- [Problem] Across all the entries, how many lines hold "forall"? Answer with that number and nothing else.

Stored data
Definition truthy_list {A} (r : option (list A)) : bool :=
  match r with
  | Some (_ :: _) => true
  | _ => false
  end.

Definition main (w : world) (a : args) : M unit :=
  rv <- is_backup_compatible w (search_path a) ;;
  let (result, ver) := rv in
  (if negb result then
     v <- lift (format_version ver) ;;
     m <- lift (__str__ TARGET_BACKUP_MIN_VER) ;;
     emit (Print ("[-] Backup: " ++ v ++ " is not supported (min " ++ m ++ ")")) >>
     exit (-2)
   else ret tt) >>
  match path a, bundle a with
  | Some p, _ =>
      result <- find_ios_backup_file w (search_path a) p ;;
      (if truthy_str result then
         emit (Print ("[+] Found: " ++ match result with Some f => f | None => "None" end)) >>
         exit 0
       else ret tt) >>
      emit (Print "[-] File not found.") >>
      exit (-1)
  | None, Some b =>
      result <- get_app_folders_from_backup w (search_path a) b ;;
      (if truthy_list result then
         emit (Print ("[+] Found:" ++ newline ++
                      str_join newline
                        (map (fun xy => fst xy ++ " -> " ++ snd xy)
                             match result with Some l => l | None => [] end))) >>
         exit 0
       else ret tt) >>
      emit (Print "[-] No paths not found.") >>
      exit (-1)
  | None, None => ret tt
  end.

(** The status the process ends with: the argument of [exit], 0 when [main]
    returns, 1 when an exception reaches the top. *)
Definition exit_status (r : result unit) : Z :=
  match r with
  | Ok _ => 0
  | Raise (SystemExit code) => code
  | Raise _ => 1
  end.

(** An exception other than [SystemExit] left the program. *)
Definition crashed {A} (r : result A) : Prop :=
  match r with
  | Raise (SystemExit _) => False
  | Raise _ => True
  | Ok _ => False
  end.

(** How often a resolver was entered, and how many statements were run. *)
Definition is_resolver_call (e : event) : bool :=
  match e with
  | Call f _ =>
      String.eqb f "find_ios_backup_file" || String.eqb f "get_app_folders_from_backup"
  | _ => false
  end.

Definition is_execute (e : event) : bool :=
  match e with
  | Execute _ => true
  | _ => false
  end.

Definition is_exists (e : event) : bool :=
  match e with
  | Exists _ => true
  | _ => false
  end.

End Backup.
Import Backup.

(* ================================================================== *)
(** ** Notions the statements use *)

Module Spec.

(** The text of a decimal numeral, its last character, and the check the
    digit loop makes on it. *)
Definition numeral (d : uint) : string := NilEmpty.string_of_uint d.

Fixpoint last_char (s : string) (prev : option ascii) : option ascii :=
  match s with
  | EmptyString => prev
  | String c s' => last_char s' (Some c)
  end.

Definition not_underscore (q : option ascii) : Prop :=
  match q with
  | Some c => Ascii.eqb c "_" = false
  | None => True
  end.

(** Where the two artifacts of a backup directory are looked for. *)
Definition info_plist (w : world) (backup_dir : string) : string :=
  abspath w (os_path_join backup_dir ["Info.plist"]).

Definition manifest_db (w : world) (backup_dir : string) : string :=
  abspath w (os_path_join backup_dir ["Manifest.db"]).

(** The backup's [Info.plist] loads as a dict. *)
Definition info_loads (w : world) (backup_dir : string) (d : list (string * value)) : Prop :=
  os_path_exists w (info_plist w backup_dir) = true /\
  plist_at w (info_plist w backup_dir) = Loaded (VDict d).

(** The backup's [Info.plist] reports the version text [s]. *)
Definition reports (w : world) (backup_dir s : string) : Prop :=
  exists d, info_loads w backup_dir d /\
            dict_get (VDict d) TARGET_BACKUP_INFO_KEY = Ok (VStr s).

(** The backup's [Manifest.db] exists and holds the table [rows]. *)
Definition manifest_holds (w : world) (backup_dir : string) (rows : list entry) : Prop :=
  os_path_exists w (manifest_db w backup_dir) = true /\
  sqlite_at w (manifest_db w backup_dir) = Files rows.

(** The condition of the path query, and of the domain query. *)
Definition matches_path (ios_path : string) (e : entry) : Prop :=
  relativePath e = ios_path \/ domain e ++ "-" ++ relativePath e = ios_path.

Definition in_domain (d : string) (e : entry) : bool := String.eqb (domain e) d.

(** The resolved file written out as text:
    backupDir "/" fileID[:2] "/" fileID. *)
Definition template_path (backup_dir file_id : string) : string :=
  backup_dir ++ "/" ++ slice_to 2 file_id ++ "/" ++ file_id.

Fixpoint has_sep (s : string) : bool :=
  match s with
  | EmptyString => false
  | String c s' => is_sep c || has_sep s'
  end.

(** Inputs on which joining and writing out agree: a non-empty directory
    without a trailing separator, a non-empty identifier without any. *)
Definition plain_dir (backup_dir : string) : Prop :=
  is_empty backup_dir = false /\ endswith_sep backup_dir = false.

Definition plain_id (file_id : string) : Prop :=
  is_empty file_id = false /\ has_sep file_id = false.

(** The pair the bundle resolver reports for a row. *)
Definition reported (backup_dir : string) (e : entry) : string * string :=
  (backup_file backup_dir (fileID e), relativePath e).

(** A small world to run the script in: the current directory is [/work],
    the paths in [present] exist, every plist read gives [info] and every
    database opened is [db]. *)
Definition demo_world (info : plist_file) (db : database) (present : list string) : world :=
  {| abspath := fun p => "/work/" ++ p;
     on_disk := fun p => existsb (String.eqb p) present;
     plist_at := fun _ => info;
     sqlite_at := fun _ => db |}.

Definition demo_info (version : string) : plist_file :=
  Loaded (VDict [("Device Name", VStr "phone"); ("Product Version", VStr version)]).

Definition demo_rows : list entry :=
  [ mkEntry "3d0d7e5fb2ce288813306e4d4636395e047a3d28" "HomeDomain" "Library/SMS/sms.db";
    mkEntry "a1b2c3d4e5f60718293a4b5c6d7e8f9012345678" "AppDomain-com.facebook.Facebook" "Documents/a.txt";
    mkEntry "ffeeddccbbaa99887766554433221100ffeeddcc" "AppDomain-com.facebook.Facebook" "Library/SMS/sms.db" ].

(** The rows the bundle resolver ends up with: those of the exact domain if
    there are any, else those of the prefixed domain. *)
Definition exact_rows (bundle_identifier : string) (rows : list entry) : list entry :=
  filter (in_domain bundle_identifier) rows.

Definition prefixed_rows (bundle_identifier : string) (rows : list entry) : list entry :=
  filter (in_domain ("AppDomain-" ++ bundle_identifier)) rows.

Definition chosen_rows (bundle_identifier : string) (rows : list entry) : list entry :=
  match exact_rows bundle_identifier rows with
  | [] => prefixed_rows bundle_identifier rows
  | _ :: _ => exact_rows bundle_identifier rows
  end.

(** Three clauses of the specification read to the letter; each of them
    fails on some input. *)

(** "resolvePath returns the path {backupDir}/{fileID[:2]}/{fileID}", for
    every backup directory. *)
Definition resolved_path_is_template : Prop :=
  forall w backup_dir ios_path f,
    outcome (find_ios_backup_file w backup_dir ios_path) = Ok (Some f) ->
    exists file_id, f = template_path backup_dir file_id.

(** "resolveBundle returns every matching entry as the pair
    ({backupDir}/{fileID[:2]}/{fileID}, relativePath)", for every backup
    directory. *)
Definition bundle_paths_are_templates : Prop :=
  forall w backup_dir bundle_identifier l,
    outcome (get_app_folders_from_backup w backup_dir bundle_identifier) = Ok (Some l) ->
    forall pr, In pr l -> exists file_id, fst pr = template_path backup_dir file_id.

(** "resolvePath returns null, not an error, when the manifest query
    fails", whatever the failure. *)
Definition query_failure_is_null : Prop :=
  forall w backup_dir ios_path e,
    os_path_exists w (manifest_db w backup_dir) = true ->
    connect (sqlite_at w (manifest_db w backup_dir)) = Ok tt ->
    execute (sqlite_at w (manifest_db w backup_dir)) (SelectByPath ios_path ios_path)
    = Raise e ->
    outcome (find_ios_backup_file w backup_dir ios_path) = Ok None.

(** A numeral of [n] digits, all of them 1. *)
Fixpoint ones (n : nat) : string :=
  match n with
  | O => EmptyString
  | S n' => String "1" (ones n')
  end.

(** "Every version text with a numeric first component parses to that
    component", whatever its length. *)
Definition every_numeral_parses : Prop :=
  forall x dx,
    NilZero.uint_of_string x = Some dx ->
    init (VStr x) = Ok (Attrs (mkVersion (Z.of_uint dx) 0 0)).

(** Further notions, for the properties beyond C1 to C10. *)

(** An int that [int] can read and [str] can print under the default digit
    cap: fewer than [MAX_STR_DIGITS] + 1 decimal digits. *)
Definition within_cap (z : Z) : Prop := Z.abs z < 10 ^ Z.of_nat MAX_STR_DIGITS.

(** Text without a dot: [split] leaves it in one piece. *)
Fixpoint has_dot (s : string) : bool :=
  match s with
  | EmptyString => false
  | String c s' => Ascii.eqb c "." || has_dot s'
  end.

(** The kinds of event a trace is searched for. *)
Definition is_print (e : event) : bool :=
  match e with
  | Print _ => true
  | _ => false
  end.

Definition is_connect (e : event) : bool :=
  match e with
  | Connect _ => true
  | _ => false
  end.

Definition is_close (e : event) : bool :=
  match e with
  | Close => true
  | _ => false
  end.

(** What a run wrote with [print], line by line. *)
Definition printed {A} (m : M A) : list event := filter is_print (trace m).

(** A value that is not text. *)
Definition not_text (v : value) : Prop := forall s, v <> VStr s.

(** The table of [demo_rows] with one more row in front, whose identifier is
    an absolute path. *)
Definition hostile_rows : list entry :=
  mkEntry "/etc/passwd" "HomeDomain" "Library/Preferences/x.plist" :: demo_rows.

End Spec.
Import Spec.

(* ================================================================== *)
(** * Properties *)

(** ** The runtime model on small inputs *)

Example split_dot_ex1 : split_dot "12.1.2" = ["12"; "1"; "2"].
Proof. reflexivity. Qed.
Example split_dot_ex2 : split_dot "11." = ["11"; ""].
Proof. reflexivity. Qed.
Example int_of_str_ex1 : int_of_str " 0_12 " = Ok 12.
Proof. reflexivity. Qed.
Example int_of_str_ex2 : int_of_str "1__2" = Raise ValueError.
Proof. reflexivity. Qed.
Example int_of_str_ex3 : int_of_str "-7" = Ok (-7).
Proof. reflexivity. Qed.
Example int_of_str_ex4 : int_of_str "" = Raise ValueError.
Proof. reflexivity. Qed.
Example int_of_str_ex5 : int_of_str "1_" = Raise ValueError.
Proof. reflexivity. Qed.
Example int_of_str_ex6 : int_of_str "+5" = Ok 5 /\ int_of_str "- 1" = Raise ValueError.
Proof. split; reflexivity. Qed.
Example int_of_str_ex7 : int_of_str "_1" = Raise ValueError /\ int_of_str "1 2" = Raise ValueError.
Proof. split; reflexivity. Qed.
Example init_ex1 : init (VStr "11.0") = Ok (Attrs (mkVersion 11 0 0)).
Proof. reflexivity. Qed.
Example init_ex2 : init (VStr "1.2.3.beta") = Ok (Attrs (mkVersion 1 2 3)).
Proof. reflexivity. Qed.
Example init_ex3 : init (VStr "11.x") = Raise ValueError /\ init VNone = Ok NoAttrs.
Proof. split; reflexivity. Qed.
Example le_ex : __le__ TARGET_BACKUP_MIN_VER NoAttrs = Raise AttributeError.
Proof. reflexivity. Qed.
Example str_of_int_ex :
  str_of_int 11 = "11" /\ str_of_int 0 = "0" /\ str_of_int (-3) = "-3".
Proof. repeat split. Qed.
Example os_path_join_ex1 : os_path_join "." ["ab"; "abcd"] = "./ab/abcd".
Proof. reflexivity. Qed.
Example os_path_join_ex2 : os_path_join "/b/" ["ab"; "abcd"] = "/b/ab/abcd".
Proof. reflexivity. Qed.
Example os_path_join_ex3 : os_path_join "" ["Manifest.db"] = "Manifest.db".
Proof. reflexivity. Qed.
Example os_path_join_ex4 : os_path_join "/b" ["/e"; "/etc"] = "/etc".
Proof. reflexivity. Qed.
Example min_version : TARGET_BACKUP_MIN_VER = Attrs (mkVersion 11 0 0).
Proof. reflexivity. Qed.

- [Answer to this task] 6